Supporting our model, Marafie et al. hypothesized that although variants may be classified of uncertain clinical significance individually, collectively they may increase (in their family) the likelihood of cancer development. They also “encourage family members to join a long-term follow-up program” and suggest to consider functional assays for the variants found in order to confirm/or refute their pathogenicity” [1].

Recent advances in genetic and biomolecular research suggest to look beyond the established classification of genes as “drivers” or “passengers” in cancer genome sequencing data [4]. Innovative analysis of cancer genomic data has led to novel, serendipitous findings.

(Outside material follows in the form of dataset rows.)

(* ===== verification/Holding.v ===== *)
(** Giving up a job: the services that end a worker's hold on a job (a reported
    outcome, an expired lease, an offline node, a re-registered worker) delete
    the lease, save the worker, give the node its resources back and save the
    job, in different orders.  Whatever the order, the tables end up
    consistent. *)
From S2P Require Import Prelude Values Job Node Scheduler Worker Db Prog Repos Services Cluster Invariant.
Local Open Scope Z_scope.

(** * A worker, its job, its node and its lease *)

(** Everything the tables say about a worker that holds a job. *)
Record holding (d : db) (w : WorkerId) (r : worker_row) (x : job) (nd : node) (i : LeaseId) (l : lease)
    : Prop := mkHolding {
  ho_worker : db_workers d !! w = Some r;
  ho_running : r_running_job_id r = Some (j_id x);
  ho_job : db_jobs d !! j_id x = Some x;
  ho_node : db_nodes d !! n_id nd = Some nd;
  ho_on : r_node_id r = n_id nd;
  ho_assigned : j_assigned_node_id x = Some (n_id nd);
  ho_status : holdable (j_status x) = true;
  ho_lease : db_leases d !! i = Some l;
  ho_lease_worker : l_worker_id l = w;
  ho_lease_job : l_job_id l = j_id x;
  ho_tenant_worker : r_tenant_id r = n_tenant_id nd;
  ho_tenant_job : j_tenant_id x = n_tenant_id nd;
  ho_tenant_lease : l_tenant_id l = n_tenant_id nd;
  ho_tenant : n_tenant_id nd ∈ db_tenants d;
}.

Lemma holding_of_worker d w r j :
  integrity d → consistent d → db_workers d !! w = Some r → r_running_job_id r = Some j →
  ∃ x nd i l, holding d w r x nd i l ∧ j_id x = j.
Proof.
  intros Hint Hd Hw Hj.
  destruct (int_workers d Hint w r Hw) as (_ & Ht & (nd & Hnd & Htn)%fk_node_spec & Hfk).
  destruct (co_held d Hd w r j Hw Hj) as (x & Hx & Ha & Hh).
  destruct (co_lease_of d Hd w r j Hw Hj) as (i & l & Hl & Hlw & Hlj).
  destruct (int_jobs d Hint j x Hx) as [Hid _]. destruct (int_nodes d Hint _ nd Hnd) as [Hnid _].
  rewrite fk_opt_spec in Hfk. destruct (proj1 (fk_job_spec _ _ _) (Hfk j Hj)) as (x0 & Hx0 & Htx).
  assert (x0 = x) as -> by congruence.
  destruct (int_leases d Hint i l Hl) as (_ & _ & (r0 & Hr0 & Htr)%fk_worker_spec & _).
  rewrite Hlw in Hr0. assert (r0 = r) as -> by congruence. subst j.
  exists x, nd, i, l. split; [|done]. split; try done; try congruence.
Qed.

Lemma holding_of_lease d i l :
  integrity d → consistent d → db_leases d !! i = Some l →
  ∃ r x nd, holding d (l_worker_id l) r x nd i l ∧ j_id x = l_job_id l.
Proof.
  intros Hint Hd Hl. destruct (co_worker_of d Hd i l Hl) as (r & Hr & Hj).
  destruct (holding_of_worker d _ r _ Hint Hd Hr Hj) as (x & nd & i' & l' & Hh & Hid).
  assert (i' = i) as ->.
  { eapply (int_lease_job d Hint); [apply Hh|apply Hl|]. rewrite (ho_lease_job _ _ _ _ _ _ _ Hh). done. }
  assert (l' = l) as -> by (pose proof (ho_lease _ _ _ _ _ _ _ Hh); congruence). eauto 10.
Qed.

(** * Deleting the lease of a job *)

Definition leases_except (j : JobId) (L L' : gmap LeaseId lease) : Prop :=
  ∀ i l, L' !! i = Some l ↔ L !! i = Some l ∧ l_job_id l ≠ j.

Lemma delete_lease_except d j x t :
  integrity d → db_jobs d !! j = Some x → j_tenant_id x = t →
  leases_except j (db_leases d) (filter (λ kv, lease_matches_job j t kv.2 = false) (db_leases d)).
Proof.
  intros Hint Hx Ht i l. rewrite map_lookup_filter_Some. cbn. unfold lease_matches_job.
  split; intros [Hl Hm]; (split; [done|]).
  - intros E. apply andb_false_iff in Hm. rewrite !bool_decide_eq_false in Hm. destruct Hm as [Hm|Hm]; [done|].
    apply Hm. destruct (int_leases d Hint i l Hl) as (_ & _ & _ & (y & Hy & <-)%fk_job_spec).
    rewrite E in Hy. congruence.
  - by rewrite bool_decide_eq_false_2.
Qed.

(** [delete_if_expired] deletes the lease of the job when its expiry lies
    strictly in the past, and else nothing. *)
Lemma delete_if_expired_except d i l now :
  integrity d → db_leases d !! i = Some l →
  match delete_lease_if_expired (l_job_id l) (l_tenant_id l) now d with
  | (d', inr b) => b = (l_expires_at l <? now) ∧
      if b then ∃ L', d' = set_leases L' d ∧ leases_except (l_job_id l) (db_leases d) L' else d' = d
  | (_, inl _) => False
  end.
Proof.
  intros Hint Hl. unfold delete_lease_if_expired.
  assert (∀ i' l', db_leases d !! i' = Some l' →
    lease_matches_job (l_job_id l) (l_tenant_id l) l' = bool_decide (i' = i)) as Hm.
  { intros i' l' Hl'. unfold lease_matches_job. case_bool_decide as Hj; case_bool_decide as Ht; cbn;
      case_bool_decide as Hi; try done; exfalso.
    - by eapply Hi, (int_lease_job d Hint).
    - subst i'. congruence.
    - subst i'. congruence.
    - subst i'. congruence. }
  assert (existsb (λ l', lease_matches_job (l_job_id l) (l_tenant_id l) l' && (l_expires_at l' <? now))
    (rows (db_leases d)) = (l_expires_at l <? now)) as Hex.
  { destruct (l_expires_at l <? now) eqn:Hexp.
    - apply existsb_rows_true. exists i, l. split; [done|]. by rewrite (Hm i), bool_decide_eq_true_2.
    - apply existsb_rows_false. intros i' l' Hl'. rewrite (Hm i') by done. case_bool_decide; [|done].
      subst i'. by replace l' with l by congruence. }
  rewrite Hex. split; [done|]. destruct (l_expires_at l <? now) eqn:Hexp.
  - eexists. split; [done|]. intros i' l'. rewrite map_lookup_filter_Some. cbn.
    split; intros [Hl' H]; (split; [done|]); rewrite (Hm i') in * by done; case_bool_decide as Hi.
    + subst i'. replace l' with l in H by congruence. by rewrite Hexp in H.
    + intros Hj. by eapply Hi, (int_lease_job d Hint).
    + subst i'. exfalso. apply H. congruence.
    + done.
  - rewrite map_filter_id; [by destruct d|]. intros i' l' Hl'. cbn. rewrite (Hm i') by done.
    case_bool_decide; [|done]. subst i'. by replace l' with l by congruence.
Qed.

There are many exceptions to the classic model: not all the so called “passenger” mutations are neutral, but many “passenger mutations” are likely deleterious and, although individually weak, the collective burden of “passengers” alters the course of disease progression, leading to observations that are difficult to explain based on a solely “driver-centric” classical model [4]. The current keyword is “complexity”. Even if there are a few cancer diseases in which a germline mutation of a single gene (e.g. APC) determines cancer occurrence in 100% of Familial adenomatous polyposis (FAP) patients [5], in most frequent cancers a polygenic model should be hypothesized. In particular, in addition to some “shared mutations” that seem to be peculiar of a given cancer, and include both germline and acquired mutations of oncogenes or tumor suppressor genes, our results: (1) confirm as a “proof of concept”, the hypothesis of an oligogenic combination for “cancer susceptibility”; (2) further support a model of “private genetic epidemiology” for a better understanding of the genetic effects in families with common cancers; and (3) suggest the possibility that each individual may have his/her personal way to cancer, so determining in every patient a “unique” type of tumor [5]. This “oligogenic signature” could be considered, at least in part, as the biomolecular expression of host “susceptibility” or “resistance” in the complex interaction with inherited factors or environmental deleterious xenobiotics for tumor occurrence or progression. Thanks to a novel integrative “omic” approach, coupling WES and RNA-seq technologies, during the last decade we began to try to detect, from a biomolecular point of view, “which is which”, i.e. what could be the “genetic basis for this diversity “in terms of “individual” susceptibility or resistance to tumor occurrence. Our findings could also be of importance in the present era of “personalized medicine” and “targeted” therapy.